Re: Large number of row keys in query kills cluster

2014-06-11 Thread Robert Coli
On Wed, Jun 11, 2014 at 10:12 AM, Jeremy Jongsma 
wrote:

> Is there any documentation on this? Obviously these limits will vary by
> cluster capacity, but for new users it would be great to know that you can
> run into problems with large queries, and how they present themselves when
> you hit them. The errors I saw are pretty opaque, and took me a couple days
> to track down.
>

All operations in Cassandra are subject to timeouts denominated in seconds,
defaulting to 10 seconds or less. This strongly suggests that operations
which, for example, operate on 20,000 * 20,000 objects (400Mn) have a
meaningful risk of failure, as they are difficult to accomplish within 10
seconds or less. Lunch is still not free.

In fairness, CQL adds another non-helpful layer of opacity here; but what
you get for it is accessibility and ease of first use.
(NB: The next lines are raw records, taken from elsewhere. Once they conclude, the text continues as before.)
(** * Named pipes of the wine server: a shallow embedding of
      server/named_pipe.c and the properties of its specification.

    The file follows the C source function by function.  Pointers to
    pipe ends, named pipes and file descriptors are addresses into finite
    maps, so that the two ends of a connection alias each other exactly as
    the C objects do.  Sizes of type [data_size_t] are 32-bit unsigned and
    every arithmetic operation on them is written with its wrap-around. *)

From Stdlib Require Import ZArith Lia List Bool.
From stdpp Require Import base option list gmap.

Open Scope Z_scope.

(** ** Status codes, faults and machine integers *)

(** The NTSTATUS values that named_pipe.c sets or tests, as symbolic names;
    [STATUS_HOST] stands for a status chosen by a host service (errno
    translation, request parsing). *)
Inductive ntstatus :=
| STATUS_SUCCESS
| STATUS_PENDING
| STATUS_ALERTED
| STATUS_BUFFER_OVERFLOW
| STATUS_NO_MEMORY
| STATUS_PIPE_BROKEN
| STATUS_PIPE_DISCONNECTED
| STATUS_PIPE_LISTENING
| STATUS_PIPE_CONNECTED
| STATUS_NO_DATA_DETECTED
| STATUS_INVALID_HANDLE
| STATUS_PIPE_NOT_AVAILABLE
| STATUS_ACCESS_DENIED
| STATUS_INVALID_PARAMETER
| STATUS_INSTANCE_NOT_AVAILABLE
| STATUS_OBJECT_NAME_EXISTS
| STATUS_OBJECT_PATH_SYNTAX_BAD
| STATUS_OBJECT_NAME_INVALID
| STATUS_OBJECT_TYPE_MISMATCH
| STATUS_BAD_DEVICE_TYPE
| STATUS_NOT_SUPPORTED
| STATUS_INFO_LENGTH_MISMATCH
| STATUS_IO_TIMEOUT
| STATUS_HOST (code : Z).

#[global] Instance ntstatus_eq_dec : EqDecision ntstatus.
Proof. solve_decision. Defined.

(** What stops a C run short of returning: a failed [assert], a dereference
    of a pointer that is null or not a live object, or (in the model only)
    a recursion that used up its fuel. *)
Inductive fault := assertion_failed | invalid_pointer | out_of_fuel.

Inductive outcome (A : Type) :=
| Ok (a : A)
| Fault (f : fault).
Arguments Ok {A} a.
Arguments Fault {A} f.

(** [data_size_t] is [unsigned int]. *)
Definition wrap32 (z : Z) : Z := z mod 4294967296.
Definition add32 (a b : Z) : Z := wrap32 (a + b).
Definition sub32 (a b : Z) : Z := wrap32 (a - b).
Definition is_data_size (z : Z) : Prop := 0 <= z < 4294967296.

(** [flags & bit] read as a C truth value. *)
Definition has_flag (flags bit : Z) : bool := negb (Z.land flags bit =? 0).

(** The constants of the headers (server_protocol.h, winnt.h, winternl.h),
    which are not part of the sources at hand: they are parameters of the
    development, and [wine_constants] below gives their usual values. *)
Class protocol_constants := {
  NAMED_PIPE_MESSAGE_STREAM_WRITE : Z;
  NAMED_PIPE_MESSAGE_STREAM_READ : Z;
  NAMED_PIPE_NONBLOCKING_MODE : Z;
  NAMED_PIPE_SERVER_END : Z;
  FILE_SHARE_READ : Z;
  FILE_SHARE_WRITE : Z;
  GENERIC_READ : Z;
  GENERIC_WRITE : Z;
  FILE_SYNCHRONOUS_IO_ALERT : Z;
  FILE_SYNCHRONOUS_IO_NONALERT : Z;
  PEEK_DATA_OFFSET : Z   (* offsetof( FILE_PIPE_PEEK_BUFFER, Data ) *)
}.

Definition wine_constants : protocol_constants := {|
  NAMED_PIPE_MESSAGE_STREAM_WRITE := 1;
  NAMED_PIPE_MESSAGE_STREAM_READ := 2;
  NAMED_PIPE_NONBLOCKING_MODE := 4;
  NAMED_PIPE_SERVER_END := 32768;
  FILE_SHARE_READ := 1;
  FILE_SHARE_WRITE := 2;
  GENERIC_READ := 2147483648;
  GENERIC_WRITE := 1073741824;
  FILE_SYNCHRONOUS_IO_ALERT := 16;
  FILE_SYNCHRONOUS_IO_NONALERT := 32;
  PEEK_DATA_OFFSET := 16
|}.

(** ** I/O status blocks, asyncs and messages *)

(** [struct iosb] as the glossary of the specification gives it.  A data
    pointer is [None] when null. *)
Record iosb := mk_iosb {
  status : ntstatus;
  result : Z;
  in_size : Z;
  in_data : option (list Byte.byte);
  out_size : Z;
  out_data : option (list Byte.byte)
}.

(** A suspended caller: its identity, whether the caller blocks on it, and
    the status block it shares with the server. *)
Record async := mk_async {
  async_id : nat;
  async_blocking : bool;
  async_iosb : iosb
}.

(** [struct pipe_message].  [msg_async] is the pointer to the writer's async
    (its identity; [None] once woken); [msg_iosb] is the status block that
    the message shares with that async.  The pipe code reaches this block
    only through the message, so the model keeps it there. *)
Record pipe_message := mk_message {
  read_pos : Z;
  msg_iosb : iosb;
  msg_async : option nat
}.

(** Calls into the host's async layer, in the order the pipe code makes
    them.  A terminated async is reported with the status passed and the
    contents of its status block at the call. *)
Inductive host_call :=
| call_async_terminate (a : nat) (st : ntstatus) (io : iosb)
| call_release_async (a : nat)
| call_set_reply_data (avail message_length : Z) (data : list Byte.byte).

(** Bytes of a message that no read has consumed yet. *)
Definition remaining (m : pipe_message) : Z :=
  sub32 (in_size (msg_iosb m)) (read_pos m).

Definition remaining_bytes (m : pipe_message) : list Byte.byte :=
  drop (Z.to_nat (read_pos m)) (default [] (in_data (msg_iosb m))).

(** [wake_message]: the write is reported complete to the writer. *)
Definition wake_message (m : pipe_message) : pipe_message * list host_call :=
  let io := msg_iosb m in
  let io' := mk_iosb STATUS_SUCCESS (in_size io) (in_size io) (in_data io)
                     (out_size io) (out_data io) in
  (mk_message (read_pos m) io' None,
   match msg_async m with
   | Some a =>
       [call_async_terminate a
          (if result io' =? 0 then STATUS_SUCCESS else STATUS_ALERTED) io';
        call_release_async a]
   | None => []
   end).

(** [memcpy( buf + write_pos, in_data + read_pos, writing )] into the
    temporary buffer.  The copy loop writes at consecutive positions, so
    the buffer is kept as the bytes written so far; a null source is an
    invalid pointer. *)
Definition memcpy_from (m : pipe_message) (writing : Z) (buf : list Byte.byte)
  : outcome (list Byte.byte) :=
  match in_data (msg_iosb m) with
  | Some d => Ok (buf ++ take (Z.to_nat writing) (drop (Z.to_nat (read_pos m)) d))
  | None => Fault invalid_pointer
  end.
> In any case this seems like a bug to me - it shouldn't be possible to
> completely lock up a cluster with a valid query that isn't doing a table
> scan, should it?
>

There's lots of valid SQL queries which will "lock up" your server, for
some values of "lock up"?

=Rob


Re: Large number of row keys in query kills cluster

2014-06-11 Thread Jeremy Jongsma
The big problem seems to have been requesting a large number of row keys
combined with a large number of named columns in a query. 20K rows with 20K
columns destroyed my cluster. Splitting it into slices of 100 sequential
queries fixed the performance issue.

When updating 20K rows at a time, I saw a different issue -
BrokenPipeException from all nodes. Splitting into slices of 1000 fixed
that issue.

Is there any documentation on this? Obviously these limits will vary by
cluster capacity, but for new users it would be great to know that you can
run into problems with large queries, and how they present themselves when
you hit them. The errors I saw are pretty opaque, and took me a couple days
to track down.

In any case this seems like a bug to me - it shouldn't be possible to
completely lock up a cluster with a valid query that isn't doing a table
scan, should it?


On Wed, Jun 11, 2014 at 9:33 AM, Jeremy Jongsma  wrote:

> I'm using Astyanax with a query like this:
>
> clusterContext
>   .getClient()
>   .getKeyspace("instruments")
>   .prepareQuery(INSTRUMENTS_CF)
>   .setConsistencyLevel(ConsistencyLevel.CL_LOCAL_QUORUM)
>   .getKeySlice(new String[] {
> "ROW1",
> "ROW2",
> // 20,000 keys here...
> "ROW2"
>   })
>   .execute();
>
> At the time this query executes the first time (resulting in unresponsive
> cluster), there are zero rows in the column family. Schema is below, pretty
> basic:
>
> CREATE KEYSPACE instruments WITH replication = {
>   'class': 'NetworkTopologyStrategy',
>   'aws-us-east-1': '2'
> };
>
> CREATE TABLE instruments (
>   key bigint PRIMARY KEY,
>   definition blob,
>   id bigint,
>   name text,
>   symbol text,
>   updated bigint
> ) WITH COMPACT STORAGE AND
>   bloom_filter_fp_chance=0.01 AND
>   caching='KEYS_ONLY' AND
>   comment='' AND
>   dclocal_read_repair_chance=0.00 AND
>   gc_grace_seconds=864000 AND
>   read_repair_chance=0.10 AND
>   replicate_on_write='true' AND
>   populate_io_cache_on_flush='false' AND
>   compaction={'class': 'SizeTieredCompactionStrategy'} AND
>   compression={'sstable_compression': 'SnappyCompressor'};
>
>
>
>
> On Tue, Jun 10, 2014 at 6:35 PM, Laing, Michael  > wrote:
>
>> Perhaps if you described both the schema and the query in more detail, we
>> could help... e.g. did the query have an IN clause with 2 keys? Or is
>> the key compound? More detail will help.
>>
>>
>> On Tue, Jun 10, 2014 at 7:15 PM, Jeremy Jongsma 
>> wrote:
>>
>>> I didn't explain clearly - I'm not requesting 2 unknown keys
>>> (resulting in a full scan), I'm requesting 2 specific rows by key.
>>> On Jun 10, 2014 6:02 PM, "DuyHai Doan"  wrote:
>>>
 Hello Jeremy

 Basically what you are doing is to ask Cassandra to do a distributed
 full scan on all the partitions across the cluster, it's normal that the
 nodes are somehow stressed.

 How did you make the query? Are you using Thrift or CQL3 API?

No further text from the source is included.